| YOUR GOAL |
Going through the material below, please gather all lines with the word "that" in them.

| EXTRACTED INFORMATION |
· · · · ·

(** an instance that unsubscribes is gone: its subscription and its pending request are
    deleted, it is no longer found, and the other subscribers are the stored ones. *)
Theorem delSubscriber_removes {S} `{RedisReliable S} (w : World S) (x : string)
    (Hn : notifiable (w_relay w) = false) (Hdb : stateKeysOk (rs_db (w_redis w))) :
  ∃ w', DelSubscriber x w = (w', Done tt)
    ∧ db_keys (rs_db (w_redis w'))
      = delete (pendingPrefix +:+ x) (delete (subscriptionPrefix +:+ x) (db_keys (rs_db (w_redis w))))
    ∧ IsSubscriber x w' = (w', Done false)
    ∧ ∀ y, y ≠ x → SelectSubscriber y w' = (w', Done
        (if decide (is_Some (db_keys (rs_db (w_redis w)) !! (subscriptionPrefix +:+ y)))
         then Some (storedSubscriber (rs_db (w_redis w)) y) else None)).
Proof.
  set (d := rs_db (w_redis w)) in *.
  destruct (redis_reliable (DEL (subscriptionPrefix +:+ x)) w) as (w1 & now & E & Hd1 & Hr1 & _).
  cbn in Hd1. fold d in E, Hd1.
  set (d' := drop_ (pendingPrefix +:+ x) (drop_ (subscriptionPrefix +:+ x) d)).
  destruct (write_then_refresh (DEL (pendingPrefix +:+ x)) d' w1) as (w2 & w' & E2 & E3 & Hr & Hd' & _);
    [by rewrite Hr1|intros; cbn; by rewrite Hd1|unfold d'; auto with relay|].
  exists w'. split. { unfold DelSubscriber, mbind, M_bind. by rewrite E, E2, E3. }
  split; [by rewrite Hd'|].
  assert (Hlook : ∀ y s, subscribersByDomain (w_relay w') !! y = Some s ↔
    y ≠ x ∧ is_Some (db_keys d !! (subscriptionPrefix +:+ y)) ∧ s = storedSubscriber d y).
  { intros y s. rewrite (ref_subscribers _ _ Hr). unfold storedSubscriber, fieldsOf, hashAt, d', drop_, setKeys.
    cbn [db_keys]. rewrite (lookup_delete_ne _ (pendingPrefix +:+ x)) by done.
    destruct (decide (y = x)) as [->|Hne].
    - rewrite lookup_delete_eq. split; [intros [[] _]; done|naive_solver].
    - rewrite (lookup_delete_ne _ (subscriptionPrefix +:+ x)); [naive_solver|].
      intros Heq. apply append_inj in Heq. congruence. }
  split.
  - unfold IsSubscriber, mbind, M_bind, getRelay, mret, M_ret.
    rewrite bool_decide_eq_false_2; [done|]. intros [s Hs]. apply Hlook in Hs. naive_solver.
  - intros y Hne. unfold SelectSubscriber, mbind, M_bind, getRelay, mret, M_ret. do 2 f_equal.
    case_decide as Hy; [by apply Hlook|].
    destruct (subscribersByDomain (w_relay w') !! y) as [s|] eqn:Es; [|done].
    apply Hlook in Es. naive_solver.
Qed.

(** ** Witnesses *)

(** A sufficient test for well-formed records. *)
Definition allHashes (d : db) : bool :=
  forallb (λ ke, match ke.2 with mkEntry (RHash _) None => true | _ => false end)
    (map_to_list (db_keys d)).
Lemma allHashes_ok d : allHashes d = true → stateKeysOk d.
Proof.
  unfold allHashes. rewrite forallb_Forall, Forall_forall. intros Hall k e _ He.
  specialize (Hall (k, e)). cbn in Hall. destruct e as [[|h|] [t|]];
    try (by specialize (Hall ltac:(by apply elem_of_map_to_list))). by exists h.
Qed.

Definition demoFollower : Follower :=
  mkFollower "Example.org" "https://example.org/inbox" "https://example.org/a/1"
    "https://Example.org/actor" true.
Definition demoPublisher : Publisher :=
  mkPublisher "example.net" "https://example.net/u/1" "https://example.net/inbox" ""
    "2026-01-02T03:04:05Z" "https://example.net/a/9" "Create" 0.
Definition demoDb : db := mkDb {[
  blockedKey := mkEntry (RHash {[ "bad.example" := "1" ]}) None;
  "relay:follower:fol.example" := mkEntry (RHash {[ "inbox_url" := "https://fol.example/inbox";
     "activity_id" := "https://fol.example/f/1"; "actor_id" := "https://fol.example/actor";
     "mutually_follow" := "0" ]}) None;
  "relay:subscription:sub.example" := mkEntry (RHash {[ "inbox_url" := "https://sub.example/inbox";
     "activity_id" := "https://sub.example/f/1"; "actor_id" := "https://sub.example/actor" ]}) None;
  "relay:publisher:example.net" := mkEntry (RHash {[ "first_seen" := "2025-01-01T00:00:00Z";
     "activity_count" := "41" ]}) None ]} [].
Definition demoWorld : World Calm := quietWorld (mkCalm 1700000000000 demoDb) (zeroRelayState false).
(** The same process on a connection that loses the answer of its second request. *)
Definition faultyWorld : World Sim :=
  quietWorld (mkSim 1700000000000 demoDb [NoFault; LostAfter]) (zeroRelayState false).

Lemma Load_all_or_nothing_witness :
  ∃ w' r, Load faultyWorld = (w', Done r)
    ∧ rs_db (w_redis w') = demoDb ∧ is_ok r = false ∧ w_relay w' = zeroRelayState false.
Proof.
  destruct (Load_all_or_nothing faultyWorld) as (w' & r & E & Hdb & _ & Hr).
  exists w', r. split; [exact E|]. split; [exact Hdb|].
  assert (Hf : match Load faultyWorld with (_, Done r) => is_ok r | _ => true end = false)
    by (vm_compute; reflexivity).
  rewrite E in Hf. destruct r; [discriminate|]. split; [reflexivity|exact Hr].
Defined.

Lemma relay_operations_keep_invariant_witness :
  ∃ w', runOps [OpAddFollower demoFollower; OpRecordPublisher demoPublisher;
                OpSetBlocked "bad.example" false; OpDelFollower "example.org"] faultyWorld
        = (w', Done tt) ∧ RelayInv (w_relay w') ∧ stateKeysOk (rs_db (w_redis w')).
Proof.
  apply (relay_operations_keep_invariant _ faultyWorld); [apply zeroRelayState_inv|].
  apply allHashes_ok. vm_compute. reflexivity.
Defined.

· · · · ·

| ANSWER SECTION |
(** an instance that unsubscribes is gone: its subscription and its pending request are
(** The same process on a connection that loses the answer of its second request. *)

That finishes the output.